Morno, quase frio. Esta foi a temperatura do último debate entre os candidatos à Prefeitura de Belo Horizonte (PBH), Alexandre Kalil (PHS) e João Leite (PSDB), realizado na noite desta sexta (28) pela TV Globo. Depois de serem criticados por especializadas e pela população sobre a falta de propostas, os políticos seguraram a língua e focaram mais nos planos para a capital mineira. Saúde e melhorias para população de rua foram os temas mais abordados. Em alguns momentos, os assuntos que foram polêmica durante a corrida eleitoral vieram à tona. Entre eles, a dívida de IPTU de Kalil e o fato de a filha e o sobrinho de João Leite terem trabalhado na PBH.

Ambos fizeram a linha “apenas me defendo”. Com semblante tranquilo, e por vezes se dirigindo ao tucano de forma 'amigável', chamando-o apenas de “João”, Kalil se armou de nomes para acusar o oponente em um dos momentos que o clima esquentou. Ele citou familiares do PSDB que possuem cargos na Prefeitura. Nomeou, ainda, estupradores condenados, que, conforme o ex-presidente do Atlético, foram soltos por João Leite.

Para atacar o oponente, João Leite afirmou que Kalil é o pobre mais rico do mundo. De acordo com ele, Kalil teria R$ 48 milhões em patrimônio, investiu R$ 2,2 milhões, mas não quitou as dívidas com o município, o mesmo que quer assumir. “Sei que tem sido campanha dura. Mas foi necessário. Além das propostas, temos que conhecer o caráter, compromisso e história dos candidatos”, justificou.

Durante o debate, Kalil acusou João Leite de ter lhe “pedido dinheiro” três vezes. Uma delas, para casar. “Ele fala mal da minha empresa, mas foi lá buscar dinheiro. Uma vez para casar e outras duas eu não sei para que. Minha empresa é honrada, nunca se envolveu em escândalo, em nada. Temos a honra de tê-la na cidade. Não ganhou R$ 50 milhões na PBH não. Trabalhei igual a burro de carga”, justificou. João Leite justificou que foi à empresa de Kalil receber o salário do Atlético, que estava atrasado há meses.

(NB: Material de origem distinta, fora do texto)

(* ===== verification/AeadOneShot.v ===== *)
(** One-shot authenticated encryption ([src/psa_aead.c]): [psa_aead_encrypt] and
    [psa_aead_decrypt], which drive the operation of [Aead] on a local object,
    and XChaCha20-Poly1305 and Ascon-AEAD128, which have no multi-part form. *)

From stdpp Require Import base decidable list.
From Stdlib Require Import ZArith Lia.
From Stdlib Require Import Strings.Byte.
From S2P Require Import Prelude.
From S2P Require Import Values.
From S2P Require Import Engine.
From S2P Require Import WolfCrypt.
From S2P Require Import WolfAead.
From S2P Require Import KeyPolicy.
From S2P Require Import KeyFormat.
From S2P Require Import StoreIface.
From S2P Require Import Library.
From S2P Require Import KeyStore.
From S2P Require Import Operation.
From S2P Require Import Ccm.
From S2P Require Import Aead.

#[local] Open Scope Z_scope.

(** A buffer cut at [n]: what a call is given of it, by pointer and length. *)
Definition input_take (n : Z) (i : input) : input :=
  match i with Null _ => Null (Z.to_N n) | Bytes l => Bytes (take (Z.to_nat n) l) end.
Definition input_drop (n : Z) (i : input) : input :=
  match i with Null len => Null (len - Z.to_N n) | Bytes l => Bytes (drop (Z.to_nat n) l) end.

Section AeadOneShot.
Context {C : Config} {E : WolfCryptErr} {K : WolfCryptKeys} {R : WolfCryptRng}.
Context {O : StoreOps} {B : KeyBackend} {W : WolfCryptAead} {D : WolfCryptAesDirect}.

Notation CM := (M (opstate O wolfpsa_aead_ctx)).

(** * One-shot only algorithms *)

(** The key of such an algorithm. *)
Definition aead_oneshot_key_checks (key_type key_size usage alg : Z)
  (attributes : psa_key_attributes_t) (key_data : list byte) : psa_status_t :=
if negb (attr_type attributes =? key_type) || negb (zlen key_data =? key_size)
then PSA_ERROR_INVALID_ARGUMENT
else if Z.land (psa_get_key_usage_flags attributes) usage =? 0 then PSA_ERROR_NOT_PERMITTED
else if negb (wolfpsa_aead_key_permits_alg attributes alg) then PSA_ERROR_NOT_PERMITTED
else PSA_SUCCESS.

(** The key, checked, and what is done with it. *)
Definition aead_with_key (key key_type key_size usage alg : Z)
  (body : list byte -> CM (psa_status_t * list byte)) : CM (psa_status_t * list byte) :=
'(status, attributes, key_data) ← lib (wolfpsa_get_key_data key (Some PSA_KEY_ATTRIBUTES_INIT));
match status with
| PSA_SUCCESS =>
    let key_data := default [] key_data in
    match aead_oneshot_key_checks key_type key_size usage alg
            (default PSA_KEY_ATTRIBUTES_INIT attributes) key_data with
    | PSA_SUCCESS => body key_data
    | e => mret (e, [])
    end
| e => mret (e, [])
end.

Definition wolfpsa_xchacha_oneshot_encrypt (key alg : Z) (nonce additional_data plaintext : input)
  (ciphertext_size : Z) (ciphertext_length : bool) : CM (psa_status_t * list byte) :=
if negb (alg =? PSA_ALG_XCHACHA20_POLY1305) then mret (PSA_ERROR_NOT_SUPPORTED, [])
else if negb (input_length nonce =? XCHACHA20_POLY1305_AEAD_NONCE_SIZE)
then mret (PSA_ERROR_INVALID_ARGUMENT, [])
else if negb ciphertext_length then mret (PSA_ERROR_INVALID_ARGUMENT, [])
else if SIZE_MAX - CHACHA20_POLY1305_AEAD_AUTHTAG_SIZE <? input_length plaintext
then mret (PSA_ERROR_INVALID_ARGUMENT, [])
else if ciphertext_size <? input_length plaintext + CHACHA20_POLY1305_AEAD_AUTHTAG_SIZE
then mret (PSA_ERROR_BUFFER_TOO_SMALL, [])
else
  aead_with_key key PSA_KEY_TYPE_XCHACHA20 CHACHA20_POLY1305_AEAD_KEYSIZE PSA_KEY_USAGE_ENCRYPT alg
    (fun key_data =>
       let '(own, out) := wc_XChaCha20Poly1305_Encrypt plaintext additional_data nonce key_data in
       ret ← wc_then own;
       mret (if negb (ret =? 0) then (wc_error_to_psa_status ret, []) else (PSA_SUCCESS, out))).

(** The result of a decryption: its return code, then the tag. *)
Definition aead_oneshot_opened (auth_e ret : Z) (opened : option (list byte))
: psa_status_t * list byte :=
match aead_auth_answer auth_e opened ret with
| inl e => (e, [])
| inr out => (PSA_SUCCESS, out)
end.

Definition wolfpsa_xchacha_oneshot_decrypt (key alg : Z) (nonce additional_data ciphertext : input)
  (plaintext_size : Z) (plaintext_length : bool) : CM (psa_status_t * list byte) :=
if negb (alg =? PSA_ALG_XCHACHA20_POLY1305) then mret (PSA_ERROR_NOT_SUPPORTED, [])
else if negb (input_length nonce =? XCHACHA20_POLY1305_AEAD_NONCE_SIZE)
then mret (PSA_ERROR_INVALID_ARGUMENT, [])
else if negb plaintext_length then mret (PSA_ERROR_INVALID_ARGUMENT, [])
else if input_length ciphertext <? CHACHA20_POLY1305_AEAD_AUTHTAG_SIZE
then mret (PSA_ERROR_INVALID_ARGUMENT, [])
else if plaintext_size <? input_length ciphertext - CHACHA20_POLY1305_AEAD_AUTHTAG_SIZE
then mret (PSA_ERROR_BUFFER_TOO_SMALL, [])
else
  aead_with_key key PSA_KEY_TYPE_XCHACHA20 CHACHA20_POLY1305_AEAD_KEYSIZE PSA_KEY_USAGE_DECRYPT alg
    (fun key_data =>
       let '(own, opened) := wc_XChaCha20Poly1305_Decrypt ciphertext additional_data nonce key_data in
       ret ← wc_then own;
       mret (aead_oneshot_opened MAC_CMP_FAILED_E ret opened)).

(** The six calls of Ascon: init, key, nonce, additional data, text, tag. *)
Definition ascon_calls (own : Z) : CM Z :=
ret ← wc_then own;
ret ← wc_then ret;
ret ← wc_then ret;
ret ← wc_then ret;
ret ← wc_then ret;
wc_then ret.

Definition wolfpsa_ascon_oneshot_encrypt (key alg : Z) (nonce additional_data plaintext : input)
  (ciphertext_size : Z) (ciphertext_length : bool) : CM (psa_status_t * list byte) :=
if negb (alg =? PSA_ALG_ASCON_AEAD128) then mret (PSA_ERROR_NOT_SUPPORTED, [])
else if negb (input_length nonce =? ASCON_AEAD128_NONCE_SZ) then mret (PSA_ERROR_INVALID_ARGUMENT, [])
else if negb ciphertext_length then mret (PSA_ERROR_INVALID_ARGUMENT, [])
else if SIZE_MAX - ASCON_AEAD128_TAG_SZ <? input_length plaintext
then mret (PSA_ERROR_INVALID_ARGUMENT, [])
else if ciphertext_size <? input_length plaintext + ASCON_AEAD128_TAG_SZ
then mret (PSA_ERROR_BUFFER_TOO_SMALL, [])
else if negb (fits_word32 (input_length plaintext)) || negb (fits_word32 (input_length additional_data))
then mret (PSA_ERROR_INVALID_ARGUMENT, [])
else
  aead_with_key key PSA_KEY_TYPE_ASCON ASCON_AEAD128_KEY_SZ PSA_KEY_USAGE_ENCRYPT alg
    (fun key_data =>
       let '(own, (out, tag)) := wc_AsconAEAD128_Encrypt key_data nonce additional_data plaintext in
       ret ← ascon_calls own;
       mret (if negb (ret =? 0) then (wc_error_to_psa_status ret, []) else (PSA_SUCCESS, out ++ tag))).

Definition wolfpsa_ascon_oneshot_decrypt (key alg : Z) (nonce additional_data ciphertext : input)
  (plaintext_size : Z) (plaintext_length : bool) : CM (psa_status_t * list byte) :=
let ct_len := input_length ciphertext - ASCON_AEAD128_TAG_SZ in
if negb (alg =? PSA_ALG_ASCON_AEAD128) then mret (PSA_ERROR_NOT_SUPPORTED, [])
else if negb (input_length nonce =? ASCON_AEAD128_NONCE_SZ) then mret (PSA_ERROR_INVALID_ARGUMENT, [])
else if negb plaintext_length then mret (PSA_ERROR_INVALID_ARGUMENT, [])
else if input_length ciphertext <? ASCON_AEAD128_TAG_SZ then mret (PSA_ERROR_INVALID_ARGUMENT, [])
else if plaintext_size <? ct_len then mret (PSA_ERROR_BUFFER_TOO_SMALL, [])
else if negb (fits_word32 ct_len) || negb (fits_word32 (input_length additional_data))
then mret (PSA_ERROR_INVALID_ARGUMENT, [])
else
  aead_with_key key PSA_KEY_TYPE_ASCON ASCON_AEAD128_KEY_SZ PSA_KEY_USAGE_DECRYPT alg
    (fun key_data =>
       let '(own, opened) := wc_AsconAEAD128_Decrypt key_data nonce additional_data
                               (input_take ct_len ciphertext) (input_drop ct_len ciphertext) in
       ret ← ascon_calls own;
       mret (aead_oneshot_opened ASCON_AUTH_E ret opened)).

(** * The one-shot calls *)

(** An error after the setup. *)
Definition aead_abort_out (e : psa_status_t) : CM (psa_status_t * list byte) :=
psa_aead_abort;; mret (e, []).

(** The lengths, for CCM, the nonce, the additional data, and the text into the
  buffer of the operation. *)
Definition aead_load (alg : Z) (nonce additional_data data : input) (output_length : bool)
: CM psa_status_t :=
status ← (if PSA_ALG_AEAD_EQUAL alg PSA_ALG_CCM
          then psa_aead_set_lengths (input_length additional_data) (input_length data)
          else mret PSA_SUCCESS);
match status with
| PSA_SUCCESS =>
    status ← psa_aead_set_nonce nonce;
    match status with
    | PSA_SUCCESS =>
        status ← psa_aead_update_ad additional_data;
        match status with
        | PSA_SUCCESS =>
            '(status, _) ← psa_aead_update data false 0 output_length;
            mret status
        | e => mret e
        end
    | e => mret e
    end
| e => mret e
end.

(** The store of the length at the end is unconditional: a NULL
  [ciphertext_length] is an error only of the one-shot only algorithms. *)
Definition psa_aead_encrypt (key alg : Z) (nonce additional_data plaintext : input)
  (ciphertext : bool) (ciphertext_size : Z) (ciphertext_length : bool)
: CM (psa_status_t * list byte) :=
set_ctx None;;
if HAVE_XCHACHA && PSA_ALG_AEAD_EQUAL alg PSA_ALG_XCHACHA20_POLY1305
then wolfpsa_xchacha_oneshot_encrypt key alg nonce additional_data plaintext ciphertext_size
       ciphertext_length
else if HAVE_ASCON && PSA_ALG_AEAD_EQUAL alg PSA_ALG_ASCON_AEAD128
then wolfpsa_ascon_oneshot_encrypt key alg nonce additional_data plaintext ciphertext_size
       ciphertext_length
else
  status ← wolfpsa_aead_setup key alg PSA_KEY_USAGE_ENCRYPT false;
  match status with
  | PSA_SUCCESS =>
      status ← aead_load alg nonce additional_data plaintext true;
      match status with
      | PSA_SUCCESS =>
          let needed_tag_len := wolfpsa_aead_tag_length alg in
          if (ciphertext_size <? needed_tag_len)
             || (ciphertext_size - needed_tag_len <? input_length plaintext)
          then aead_abort_out PSA_ERROR_BUFFER_TOO_SMALL
          else
            '(status, (out, tag)) ←
              psa_aead_finish ciphertext ciphertext_size true true PSA_AEAD_TAG_MAX_SIZE true;
            mret match status with
                 | PSA_SUCCESS =>
                     if ciphertext_size <? zlen out + zlen tag then (PSA_ERROR_BUFFER_TOO_SMALL, [])
                     else (PSA_SUCCESS, out ++ tag)
                 | e => (e, [])
                 end
      | e => aead_abort_out e
      end
  | e => mret (e, [])
  end.

Definition psa_aead_decrypt (key alg : Z) (nonce additional_data ciphertext : input)
  (plaintext : bool) (plaintext_size : Z) (plaintext_length : bool)
: CM (psa_status_t * list byte) :=
set_ctx None;;
if HAVE_XCHACHA && PSA_ALG_AEAD_EQUAL alg PSA_ALG_XCHACHA20_POLY1305
then wolfpsa_xchacha_oneshot_decrypt key alg nonce additional_data ciphertext plaintext_size
       plaintext_length
else if HAVE_ASCON && PSA_ALG_AEAD_EQUAL alg PSA_ALG_ASCON_AEAD128
then wolfpsa_ascon_oneshot_decrypt key alg nonce additional_data ciphertext plaintext_size
       plaintext_length
else
  status ← wolfpsa_aead_setup key alg PSA_KEY_USAGE_DECRYPT false;
  match status with
  | PSA_SUCCESS =>
      let tag_length := wolfpsa_aead_tag_length alg in
      if (tag_length =? 0) || (input_length ciphertext <? tag_length)
      then aead_abort_out PSA_ERROR_INVALID_ARGUMENT
      else
        let ct_len := input_length ciphertext - tag_length in
        status ← aead_load alg nonce additional_data (input_take ct_len ciphertext) plaintext_length;
        match status with
        | PSA_SUCCESS =>
            psa_aead_verify plaintext plaintext_size plaintext_length (input_drop ct_len ciphertext)
        | e => aead_abort_out e
        end
  | e => mret (e, [])
  end.
End AeadOneShot.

Com relação às propostas, ambos afirmaram que irão reeguer a Companhia Urbanizadora de Belo Horizonte (Urbel) para melhorar a vida da população de rua. João Leite manteve a proposta de levar placas solares às vilas e favelas de BH, ideia criticada por Kalil. “Hoje todas as casas dos programas sociais têm placa solar. Isso é modernidade. Aquece a água e diminui custos. Com arquitetos e engenheiros podemos orientar as reformas nas favelas”, justificou.

Na saúde, o tucano destacou a atenção que será dada a bebês até um ano de vida. Ele afirmou, ainda, que levará programas como o “Saúde da Família” às vilas. Já Kalil garantiu que não irá acabar com as ocupações.